- [WHAT TO WORK ON]
Go to the line containing "(** A field is among those written. *)" in the records below and print it and every following line exactly, on through the line containing "(read_s _ L Z_N_DOT (raw_z_dot", then stop.

- [STUDY MATERIAL]
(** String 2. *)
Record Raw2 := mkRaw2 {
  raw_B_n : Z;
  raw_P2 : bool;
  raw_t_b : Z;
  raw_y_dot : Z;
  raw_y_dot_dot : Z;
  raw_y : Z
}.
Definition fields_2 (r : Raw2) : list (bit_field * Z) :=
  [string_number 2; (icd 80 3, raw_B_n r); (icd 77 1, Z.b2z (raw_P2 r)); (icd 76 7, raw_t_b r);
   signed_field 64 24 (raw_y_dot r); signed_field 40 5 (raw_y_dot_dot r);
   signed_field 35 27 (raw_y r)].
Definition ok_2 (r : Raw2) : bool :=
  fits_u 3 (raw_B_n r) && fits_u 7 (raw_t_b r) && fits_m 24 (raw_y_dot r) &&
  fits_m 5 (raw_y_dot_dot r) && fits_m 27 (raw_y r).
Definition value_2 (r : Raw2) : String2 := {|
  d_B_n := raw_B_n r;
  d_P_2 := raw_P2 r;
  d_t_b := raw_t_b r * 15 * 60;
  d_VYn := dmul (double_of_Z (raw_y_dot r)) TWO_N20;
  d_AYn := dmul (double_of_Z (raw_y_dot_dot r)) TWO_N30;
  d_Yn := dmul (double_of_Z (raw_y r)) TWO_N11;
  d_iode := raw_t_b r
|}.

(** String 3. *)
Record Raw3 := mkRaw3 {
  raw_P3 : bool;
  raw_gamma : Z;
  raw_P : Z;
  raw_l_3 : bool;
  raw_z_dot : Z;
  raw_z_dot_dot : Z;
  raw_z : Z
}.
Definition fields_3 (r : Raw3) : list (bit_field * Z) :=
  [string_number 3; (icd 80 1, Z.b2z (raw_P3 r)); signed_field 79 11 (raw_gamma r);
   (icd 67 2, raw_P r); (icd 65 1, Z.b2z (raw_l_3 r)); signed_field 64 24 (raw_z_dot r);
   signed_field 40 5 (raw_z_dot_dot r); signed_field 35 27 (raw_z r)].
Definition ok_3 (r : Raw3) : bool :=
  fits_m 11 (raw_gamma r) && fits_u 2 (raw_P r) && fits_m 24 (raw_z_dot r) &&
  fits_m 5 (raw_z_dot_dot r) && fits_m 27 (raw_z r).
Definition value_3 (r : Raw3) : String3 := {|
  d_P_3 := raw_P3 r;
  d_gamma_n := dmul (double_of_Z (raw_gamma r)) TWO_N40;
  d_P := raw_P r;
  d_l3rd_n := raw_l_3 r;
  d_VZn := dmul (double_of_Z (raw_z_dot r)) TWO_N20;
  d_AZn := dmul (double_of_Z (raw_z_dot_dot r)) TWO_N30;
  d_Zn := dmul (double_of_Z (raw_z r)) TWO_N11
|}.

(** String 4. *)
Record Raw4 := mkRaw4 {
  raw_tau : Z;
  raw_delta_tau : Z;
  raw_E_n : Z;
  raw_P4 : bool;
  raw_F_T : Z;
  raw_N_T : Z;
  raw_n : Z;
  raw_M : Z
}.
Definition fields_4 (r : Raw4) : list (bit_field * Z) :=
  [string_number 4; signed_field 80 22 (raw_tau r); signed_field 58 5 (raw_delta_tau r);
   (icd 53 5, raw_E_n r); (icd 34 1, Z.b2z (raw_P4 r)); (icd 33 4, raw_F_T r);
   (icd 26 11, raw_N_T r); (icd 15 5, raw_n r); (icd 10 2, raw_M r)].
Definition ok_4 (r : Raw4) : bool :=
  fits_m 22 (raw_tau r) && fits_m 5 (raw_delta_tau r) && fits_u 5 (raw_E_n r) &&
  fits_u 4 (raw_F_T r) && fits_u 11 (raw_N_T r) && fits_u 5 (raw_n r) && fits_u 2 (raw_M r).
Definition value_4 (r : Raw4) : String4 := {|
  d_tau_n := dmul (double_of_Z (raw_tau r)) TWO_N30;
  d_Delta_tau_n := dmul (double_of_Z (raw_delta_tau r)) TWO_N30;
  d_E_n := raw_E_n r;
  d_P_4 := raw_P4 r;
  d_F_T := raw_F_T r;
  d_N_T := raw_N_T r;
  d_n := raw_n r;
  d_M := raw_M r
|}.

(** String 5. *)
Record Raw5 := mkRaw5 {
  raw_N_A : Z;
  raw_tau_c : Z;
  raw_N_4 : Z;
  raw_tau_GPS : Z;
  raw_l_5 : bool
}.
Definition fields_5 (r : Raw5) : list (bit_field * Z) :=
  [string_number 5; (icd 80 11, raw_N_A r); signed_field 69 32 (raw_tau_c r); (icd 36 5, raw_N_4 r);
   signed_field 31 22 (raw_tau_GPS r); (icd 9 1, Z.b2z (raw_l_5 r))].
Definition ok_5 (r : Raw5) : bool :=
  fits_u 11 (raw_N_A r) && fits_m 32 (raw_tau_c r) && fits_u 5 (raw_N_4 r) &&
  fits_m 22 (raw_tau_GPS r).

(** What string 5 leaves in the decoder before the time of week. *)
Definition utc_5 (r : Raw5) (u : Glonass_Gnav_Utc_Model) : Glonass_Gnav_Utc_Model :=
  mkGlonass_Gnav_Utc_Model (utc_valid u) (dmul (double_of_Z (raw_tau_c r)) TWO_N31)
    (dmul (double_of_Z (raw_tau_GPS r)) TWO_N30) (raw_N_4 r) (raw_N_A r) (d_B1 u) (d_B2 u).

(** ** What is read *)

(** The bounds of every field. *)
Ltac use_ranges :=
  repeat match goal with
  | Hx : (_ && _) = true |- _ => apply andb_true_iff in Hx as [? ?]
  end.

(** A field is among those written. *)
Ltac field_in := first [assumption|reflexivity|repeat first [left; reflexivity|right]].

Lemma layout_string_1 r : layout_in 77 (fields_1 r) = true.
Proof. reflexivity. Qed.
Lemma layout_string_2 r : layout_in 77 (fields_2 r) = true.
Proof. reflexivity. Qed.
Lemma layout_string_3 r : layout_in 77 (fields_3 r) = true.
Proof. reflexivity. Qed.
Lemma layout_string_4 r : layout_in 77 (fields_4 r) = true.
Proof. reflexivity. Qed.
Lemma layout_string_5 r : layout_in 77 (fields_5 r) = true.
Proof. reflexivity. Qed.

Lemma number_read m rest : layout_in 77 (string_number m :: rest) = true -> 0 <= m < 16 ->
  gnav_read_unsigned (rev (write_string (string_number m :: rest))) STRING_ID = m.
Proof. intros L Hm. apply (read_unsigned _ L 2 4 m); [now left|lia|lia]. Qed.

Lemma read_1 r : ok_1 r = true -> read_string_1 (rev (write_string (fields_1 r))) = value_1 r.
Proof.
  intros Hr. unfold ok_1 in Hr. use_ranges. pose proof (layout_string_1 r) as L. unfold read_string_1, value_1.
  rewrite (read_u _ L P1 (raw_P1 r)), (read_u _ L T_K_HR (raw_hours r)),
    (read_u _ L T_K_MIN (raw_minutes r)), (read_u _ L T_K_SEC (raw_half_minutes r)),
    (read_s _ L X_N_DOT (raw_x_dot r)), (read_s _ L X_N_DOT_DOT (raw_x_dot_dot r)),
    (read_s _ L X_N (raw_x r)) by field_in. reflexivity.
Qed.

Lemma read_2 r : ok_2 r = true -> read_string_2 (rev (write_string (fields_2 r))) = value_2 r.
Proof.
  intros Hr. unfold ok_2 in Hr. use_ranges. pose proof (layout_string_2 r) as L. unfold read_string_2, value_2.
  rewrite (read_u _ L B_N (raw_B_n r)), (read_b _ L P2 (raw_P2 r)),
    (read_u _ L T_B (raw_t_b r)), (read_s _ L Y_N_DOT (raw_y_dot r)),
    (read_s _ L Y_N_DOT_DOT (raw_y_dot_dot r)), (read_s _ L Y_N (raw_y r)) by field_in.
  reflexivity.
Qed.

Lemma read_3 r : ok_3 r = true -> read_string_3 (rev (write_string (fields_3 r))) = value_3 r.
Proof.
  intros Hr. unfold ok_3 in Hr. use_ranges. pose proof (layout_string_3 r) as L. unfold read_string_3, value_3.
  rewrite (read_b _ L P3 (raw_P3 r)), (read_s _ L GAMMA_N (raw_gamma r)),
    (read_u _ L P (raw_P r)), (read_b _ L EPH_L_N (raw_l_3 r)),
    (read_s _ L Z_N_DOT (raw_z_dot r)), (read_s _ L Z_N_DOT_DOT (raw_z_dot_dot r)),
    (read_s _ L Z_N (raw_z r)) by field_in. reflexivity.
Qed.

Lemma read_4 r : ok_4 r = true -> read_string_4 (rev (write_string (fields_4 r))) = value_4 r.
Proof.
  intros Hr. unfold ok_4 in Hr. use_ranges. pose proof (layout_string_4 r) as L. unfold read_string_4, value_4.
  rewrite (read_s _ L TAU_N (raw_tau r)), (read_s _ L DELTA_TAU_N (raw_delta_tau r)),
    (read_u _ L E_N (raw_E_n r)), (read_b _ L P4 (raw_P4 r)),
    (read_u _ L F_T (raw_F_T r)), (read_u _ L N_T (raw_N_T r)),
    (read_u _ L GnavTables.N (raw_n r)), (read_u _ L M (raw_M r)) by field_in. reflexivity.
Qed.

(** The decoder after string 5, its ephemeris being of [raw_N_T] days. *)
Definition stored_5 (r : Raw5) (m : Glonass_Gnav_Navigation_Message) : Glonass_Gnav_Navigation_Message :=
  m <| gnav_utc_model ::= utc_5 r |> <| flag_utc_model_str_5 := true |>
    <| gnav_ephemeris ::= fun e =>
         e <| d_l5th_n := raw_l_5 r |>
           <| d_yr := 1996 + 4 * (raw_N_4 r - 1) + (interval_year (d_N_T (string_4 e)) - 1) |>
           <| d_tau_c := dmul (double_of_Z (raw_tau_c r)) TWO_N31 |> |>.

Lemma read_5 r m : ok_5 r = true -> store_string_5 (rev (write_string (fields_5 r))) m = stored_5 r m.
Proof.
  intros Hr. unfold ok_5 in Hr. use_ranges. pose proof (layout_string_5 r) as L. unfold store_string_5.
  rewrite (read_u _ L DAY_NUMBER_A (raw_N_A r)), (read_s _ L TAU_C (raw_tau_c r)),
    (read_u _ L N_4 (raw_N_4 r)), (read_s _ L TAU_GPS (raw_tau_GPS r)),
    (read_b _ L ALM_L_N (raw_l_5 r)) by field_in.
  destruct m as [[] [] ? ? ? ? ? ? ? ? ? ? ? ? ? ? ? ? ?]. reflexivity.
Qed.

- [REPLY TO THE EXERCISE]
(** A field is among those written. *)
Ltac field_in := first [assumption|reflexivity|repeat first [left; reflexivity|right]].

Lemma layout_string_1 r : layout_in 77 (fields_1 r) = true.
Proof. reflexivity. Qed.
Lemma layout_string_2 r : layout_in 77 (fields_2 r) = true.
Proof. reflexivity. Qed.
Lemma layout_string_3 r : layout_in 77 (fields_3 r) = true.
Proof. reflexivity. Qed.
Lemma layout_string_4 r : layout_in 77 (fields_4 r) = true.
Proof. reflexivity. Qed.
Lemma layout_string_5 r : layout_in 77 (fields_5 r) = true.
Proof. reflexivity. Qed.

Lemma number_read m rest : layout_in 77 (string_number m :: rest) = true -> 0 <= m < 16 ->
  gnav_read_unsigned (rev (write_string (string_number m :: rest))) STRING_ID = m.
Proof. intros L Hm. apply (read_unsigned _ L 2 4 m); [now left|lia|lia]. Qed.

Lemma read_1 r : ok_1 r = true -> read_string_1 (rev (write_string (fields_1 r))) = value_1 r.
Proof.
  intros Hr. unfold ok_1 in Hr. use_ranges. pose proof (layout_string_1 r) as L. unfold read_string_1, value_1.
  rewrite (read_u _ L P1 (raw_P1 r)), (read_u _ L T_K_HR (raw_hours r)),
    (read_u _ L T_K_MIN (raw_minutes r)), (read_u _ L T_K_SEC (raw_half_minutes r)),
    (read_s _ L X_N_DOT (raw_x_dot r)), (read_s _ L X_N_DOT_DOT (raw_x_dot_dot r)),
    (read_s _ L X_N (raw_x r)) by field_in. reflexivity.
Qed.

Lemma read_2 r : ok_2 r = true -> read_string_2 (rev (write_string (fields_2 r))) = value_2 r.
Proof.
  intros Hr. unfold ok_2 in Hr. use_ranges. pose proof (layout_string_2 r) as L. unfold read_string_2, value_2.
  rewrite (read_u _ L B_N (raw_B_n r)), (read_b _ L P2 (raw_P2 r)),
    (read_u _ L T_B (raw_t_b r)), (read_s _ L Y_N_DOT (raw_y_dot r)),
    (read_s _ L Y_N_DOT_DOT (raw_y_dot_dot r)), (read_s _ L Y_N (raw_y r)) by field_in.
  reflexivity.
Qed.

Lemma read_3 r : ok_3 r = true -> read_string_3 (rev (write_string (fields_3 r))) = value_3 r.
Proof.
  intros Hr. unfold ok_3 in Hr. use_ranges. pose proof (layout_string_3 r) as L. unfold read_string_3, value_3.
  rewrite (read_b _ L P3 (raw_P3 r)), (read_s _ L GAMMA_N (raw_gamma r)),
    (read_u _ L P (raw_P r)), (read_b _ L EPH_L_N (raw_l_3 r)),
    (read_s _ L Z_N_DOT (raw_z_dot r)), (read_s _ L Z_N_DOT_DOT (raw_z_dot_dot r)),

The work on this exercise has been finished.